Previous posts have discussed various aspects of restriction requirements, which is when the Patent Office refuses to examine a whole application and instead selects only a subset of the invention for examination. 

Whether or not Patent Office examiners may take advantage of their bureaucratic powers to reduce their workload by issuing improper restrictions can be left for another day. This post addresses the unusual situation where an Examiner refuses to enter an amendment (made in response to a non-final rejection) because it would allegedly be restrictable. 

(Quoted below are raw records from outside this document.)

(** C8 fails on the wrapper the tests run: [getTranslationText] hands
    [request] the escaped query, the one whose length it checked, and
    [retrieve] escapes it again, so the URL carries the escape of the
    escaped form, which is the escaped form only for a query with
    nothing to escape.  At [hello world] the call goes out with
    [hello%2520world] where the once-escaped form is [hello%20world];
    linked with the wrapper that rethrows, whose [retrieve] puts [query]
    in the URL as it is, the same call carries [hello%20world]. *)
Theorem text_query_is_escaped_twice :
  (forall source target query w,
      exists handle w1,
        Swallow.request Endpoint.TEXT 0
          (TextParams source target (encodeURIComponent query)) w
        = (Normal handle, w1)
        /\ map url (issued w1)
           = (map url (issued w)
              ++ [("https://translate.google.com/m?sl=" ++ source
                   ++ "&tl=" ++ target ++ "&q="
                   ++ encodeURIComponent (encodeURIComponent query))%string])%list)
  /\ (forall query,
         encodeURIComponent (encodeURIComponent query) = encodeURIComponent query
         <-> escapes query = false)
  /\ encodeURIComponent "hello world" = "hello%20world"
  /\ map url
       (issued (snd (Text.getTranslationText Samples.mappings Samples.body_text
                       Samples.no_trim Swallow.request "en" "fr" "hello world"
                       (Samples.mocked [] (Samples.ok (VString "bonjour"))))))
     = ["https://translate.google.com/m?sl=en&tl=fr&q=hello%2520world"]
  /\ map url
       (issued (snd (Text.getTranslationText Samples.mappings Samples.body_text
                       Samples.no_trim (Rethrow.request (fun _ => NaN))
                       "en" "fr" "hello world"
                       (Samples.mocked [] (Samples.ok (VString "bonjour"))))))
     = ["https://translate.google.com/m?sl=en&tl=fr&q=hello%20world"].
Proof.
  split; [intros source target query w; apply swallow_text_url|].
  split; [apply encodeURIComponent_twice|].
  repeat split; vm_compute; reflexivity.
Qed.

(** ** The wrapper that rethrows *)

Section RethrowFacts.

Variable numberOfText : value -> number.

(** [isRetryableError] of this revision does count the rate-limit
    status: no response, a status of 500 or more, or 429. *)
Lemma rethrow_isRetryableError_spec error :
  Rethrow.isRetryableError error = true
  <-> (response_of error = None
       \/ exists r, response_of error = Some r
                    /\ (500 <= status r \/ status r = 429)).
Proof.
  unfold Rethrow.isRetryableError. destruct (response_of error) as [r|].
  - rewrite orb_true_iff, Z.leb_le, Z.eqb_eq. split.
    + intros H. right. exists r. auto.
    + intros [H|(r' & H & Hs)]; [discriminate|]. inversion H; subst. exact Hs.
  - split; auto.
Qed.

(** Its [retrieve] names no selector in the error it throws. *)
Lemma rethrow_throws_on_unknown_endpoint endpoint retry params w :
  Endpoint.known endpoint = false ->
  Rethrow.request numberOfText endpoint retry params w
  = (Throw (Error "Invalid endpoint"), w).
Proof.
  unfold Endpoint.known, Rethrow.request, Rethrow.retrieve. intros Hunknown.
  destruct (endpoint =? Endpoint.INFO)%string; [discriminate|].
  destruct (endpoint =? Endpoint.TEXT)%string; [discriminate|].
  destruct (endpoint =? Endpoint.AUDIO)%string; [discriminate|].
  reflexivity.
Qed.

End RethrowFacts.

(** Against a transport that always answers 500 this revision issues
    four calls and then rejects with the error it built. *)
Lemma rethrow_rejects_when_retries_are_spent :
  exists handle w1 w2,
    Rethrow.request (fun _ => NaN) Endpoint.TEXT 0 Samples.text_params
      (Samples.mocked [] Samples.server_error) = (Normal handle, w1)
    /\ h_doing handle Samples.success_or_failure w1
       = (Rejected (Error "Server error. Please try again."), w2)
    /\ calls w2 = 4%nat.
Proof.
  do 3 eexists. split; [reflexivity|]. split; vm_compute; reflexivity.
Qed.

(** A failed first call followed by empty results costs this revision
    seven calls: the retry after the failure runs its own three, and the
    second [then] of the outer level, seeing the empty result, runs three
    more. *)
Lemma rethrow_can_issue_seven_calls :
  exists handle w1 w2,
    Rethrow.request (fun _ => NaN) Endpoint.TEXT 0 Samples.text_params
      (Samples.mocked [Samples.network_error] (Samples.ok (VString "")))
    = (Normal handle, w1)
    /\ h_doing handle Samples.data_or_null w1 = (Resolved VNull, w2)
    /\ calls w2 = 7%nat.
Proof.
  do 3 eexists. split; [reflexivity|]. split; vm_compute; reflexivity.
Qed.

(** ** The trace of a call through the wrapper that resolves to null *)

Section SwallowTraceFacts.

Lemma grew_refl w : grew w w [].
Proof. unfold grew. now rewrite app_nil_r. Qed.

Lemma grew_trans w1 w2 w3 a b :
  grew w1 w2 a -> grew w2 w3 b -> grew w1 w3 (a ++ b)%list.
Proof.
  unfold grew. intros (Ht & Ha & Hi) (Ht' & Ha' & Hi').
  repeat split; try congruence. now rewrite Hi', Hi, app_assoc.
Qed.

Lemma grew_nil_trans w1 w2 w3 more :
  grew w1 w2 [] -> grew w2 w3 more -> grew w1 w3 more.
Proof. intros H1 H2. apply (grew_trans w1 w2 w3 [] more H1 H2). Qed.

Lemma grew_write l t a w : grew w (write l t a w) [].
Proof. unfold grew. simpl. now rewrite app_nil_r. Qed.

Lemma grew_send req w : grew w (snd (send req w)) [req].
Proof.
  unfold grew, send.
  destruct (transport w _ req) as [r|sent m]; [destruct (accepts _ _)|];
    simpl; auto.
Qed.

Lemma grew_calls w w' more :
  grew w w' more -> calls w' = (calls w + List.length more)%nat.
Proof. intros (_ & _ & Hi). unfold calls. now rewrite Hi, length_app. Qed.

Lemma report_is_one_error endpoint error w :
  exists t a, Swallow.report endpoint error w = write LError t a w.
Proof.
  unfold Swallow.report, console_error.
  destruct (response_of error); [|destruct (request_of error)]; eauto.
Qed.

Lemma send_resolved req w r :
  fst (send req w) = Resolved r -> transport w (calls w) req = Answered r.
Proof.
  unfold send. destruct (transport w (calls w) req) as [r'|sent m].
  - destruct (accepts _ _); simpl; intros H; inversion H. reflexivity.
  - simpl. discriminate.
Qed.

(** The request [Swallow.retrieve] issues depends on the world through the
    user agent only. *)
Lemma retrieve_template endpoint params :
  Endpoint.known endpoint = true ->
  exists template,
    (forall ua, validateStatus (config (template ua)) = None
                /\ user_agent_of (template ua) = Some ua
                /\ same_call (template ua) (template ""))
    /\ forall w,
         Swallow.retrieve endpoint params w
         = (Normal (fst (send (template (UserAgent w)) w)),
            snd (send (template (UserAgent w)) w)).
Proof.
  unfold Endpoint.known, Swallow.retrieve, axios_post, axios_get. intros Hknown.
  destruct (endpoint =? Endpoint.INFO)%string.
  { exists (fun ua =>
              {| method := POST;
                 url := "https://translate.google.com/_/TranslateWebserverUi/data/batchexecute?rpcids=MkEWBc&rt=c";
                 body := p_body params;
                 config :=
                   {| headers := [("User-Agent", ua);
                                  ("Content-Type",
                                   "application/x-www-form-urlencoded")];
                      timeout := 30000; responseType := None;
                      validateStatus := None |} |}).
    split; [intros ua; repeat split|].
    intros w. simpl. destruct (send _ w); reflexivity. }
  destruct (endpoint =? Endpoint.TEXT)%string.
  { exists (fun ua =>
              {| method := GET;
                 url := "https://translate.google.com/m?sl="
                        ++ show (p_source params) ++ "&tl="
                        ++ show (p_target params) ++ "&q="
                        ++ encodeURIComponent_opt (p_query params);
                 body := None;
                 config := Swallow.baseConfig ua |}).
    split; [intros ua; repeat split|].
    intros w. destruct (send _ w); reflexivity. }
  destruct (endpoint =? Endpoint.AUDIO)%string; [|discriminate].
  exists (fun ua =>
            {| method := GET;
               url := "https://translate.google.com/translate_tts?tl="
                      ++ show (p_lang params) ++ "&q="
                      ++ encodeURIComponent_opt (p_text params)
                      ++ "&textlen=" ++ show_number (p_textLength params)
                      ++ "&speed=" ++ show_number (p_speed params)
                      ++ "&client=tw-ob";
               body := None;
               config :=
                 {| headers := [("User-Agent", ua)];
                    timeout := 60000; responseType := Some "arraybuffer";
                    validateStatus := None |} |}).
  split; [intros ua; repeat split|].
  intros w. simpl. destruct (send _ w); reflexivity.
Qed.

Section TraceOfDoing.

Variables (endpoint : string) (params : Params) (callback : Callback).
Variable template : string -> HttpRequest.
Hypothesis template_retrieve :
  forall w,
    Swallow.retrieve endpoint params w
    = (Normal (fst (send (template (UserAgent w)) w)),
       snd (send (template (UserAgent w)) w)).

Lemma traced_reissue k retry :
  (forall promise w,
      traced endpoint params callback template (retry + 1) promise w k) ->
  forall w0,
    exists v w' more,
      Swallow.reissue endpoint params callback retry w0 = (Resolved v, w')
      /\ grew w0 w' more
      /\ (1 <= List.length more <= S k)%nat
      /\ (forall i req, nth_error more i = Some req ->
                        req = template (agents w0 (calls w0 + i)))
      /\ count_level LWarn w' = (count_level LWarn w0 + List.length more - 1)%nat
      /\ (count_level LError w' <= count_level LError w0 + List.length more)%nat
      /\ count_level LLog w' = count_level LLog w0
      /\ (v = VNull
          \/ exists response result,
               callback response = Normal result /\ v = result
               /\ nullish v = false
               /\ exists i req,
                    nth_error more i = Some req
                    /\ transport w0 (calls w0 + i)%nat req = Answered response).
Proof.
  intros IH w0. unfold Swallow.reissue. rewrite template_retrieve.
  set (req := template (UserAgent w0)).
  destruct (IH (fst (send req w0)) (snd (send req w0)))
    as (v & w' & more & Hrun & Hgrew & Hlen & Hnth & Hwarn & Herr & Hlog & Hval).
  pose proof (grew_send req w0) as Hsent.
  pose proof (grew_calls _ _ _ Hsent) as Hcalls. simpl in Hcalls.
  pose proof (send_console req w0) as Hconsole.
  destruct Hsent as (Ht & Ha & Hi).
  exists v, w', (req :: more).
  split; [exact Hrun|].
  split; [apply (grew_trans _ _ _ [req] more (grew_send req w0) Hgrew)|].
  split; [simpl; lia|].
  split.
  { intros [|i] r Hr; simpl in Hr.
    - inversion Hr; subst. unfold req, UserAgent.
      now rewrite Nat.add_0_r.
    - rewrite (Hnth i r Hr), Ha, Hcalls. f_equal. f_equal. lia. }
  unfold count_level in *. rewrite Hconsole in *. simpl List.length.
  split; [lia|]. split; [lia|]. split; [exact Hlog|].
  destruct Hval as [->|(response & result & Hcb & -> & Hpresent & Hfrom)]; [now left|].
  right. exists response, result. split; [exact Hcb|]. split; [reflexivity|].
  split; [exact Hpresent|].
  destruct Hfrom as [Hpromise|(i & r & Hr & Hanswer)].
  - exists 0%nat, req. split; [reflexivity|].
    rewrite Nat.add_0_r. now apply send_resolved.
  - exists (S i), r. split; [exact Hr|].
    rewrite Ht, Hcalls in Hanswer.
    now replace (calls w0 + S i)%nat with (calls w0 + 1 + i)%nat by lia.
Qed.

Lemma coalesce_value result :
  coalesce result VNull = VNull
  \/ (coalesce result VNull = result /\ nullish result = false).
Proof. destruct result; simpl; auto. Qed.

While some examiner seem to think they can get away with this approach, the law is not on their side. 37 CFR 1.121 specifies that the Applicant may amend (A) before or after the first Office action and also after the second Office actions as specified in 37 CFR 1.112.  See also 37 CFR 1.111.  Even if claim amendments cause a claim to be properly restrictable, the amendments must still be entered and then the claim withdrawn.  See, e.g., 37 CFR 1.142(b) and MPEP 821.03.  

In a recent example, a claim was amended in response to a non-final rejection.  In a subsequently final OA, the Examiner issued a restriction against the claim in response to the amendment.  However, the Examiner actually refused to enter the amendment to the claim at all.  The Examiner then only substantively rejected the unamended claim.  

While it seems burdensome, one approach to address this behavior (without having to pay for an RCE) is to Petition. Such a petition would argue that the Examiner has failed to follow the applicable statute, rules, and patent office guidelines (MPEP) in this regard.  First, the amendment to the claim must be entered as it was submitted responsive to a non-final rejection.  Second, if the Office wants to restrict the claim, then from a procedural point of view it must first enter the amendment to be able to do so.  There is no authority that allows the Office to refuse entry of an amendment simply because it may create a restriction.  Third, the Examiner cannot at the same time maintain a rejection of the un-amended claim.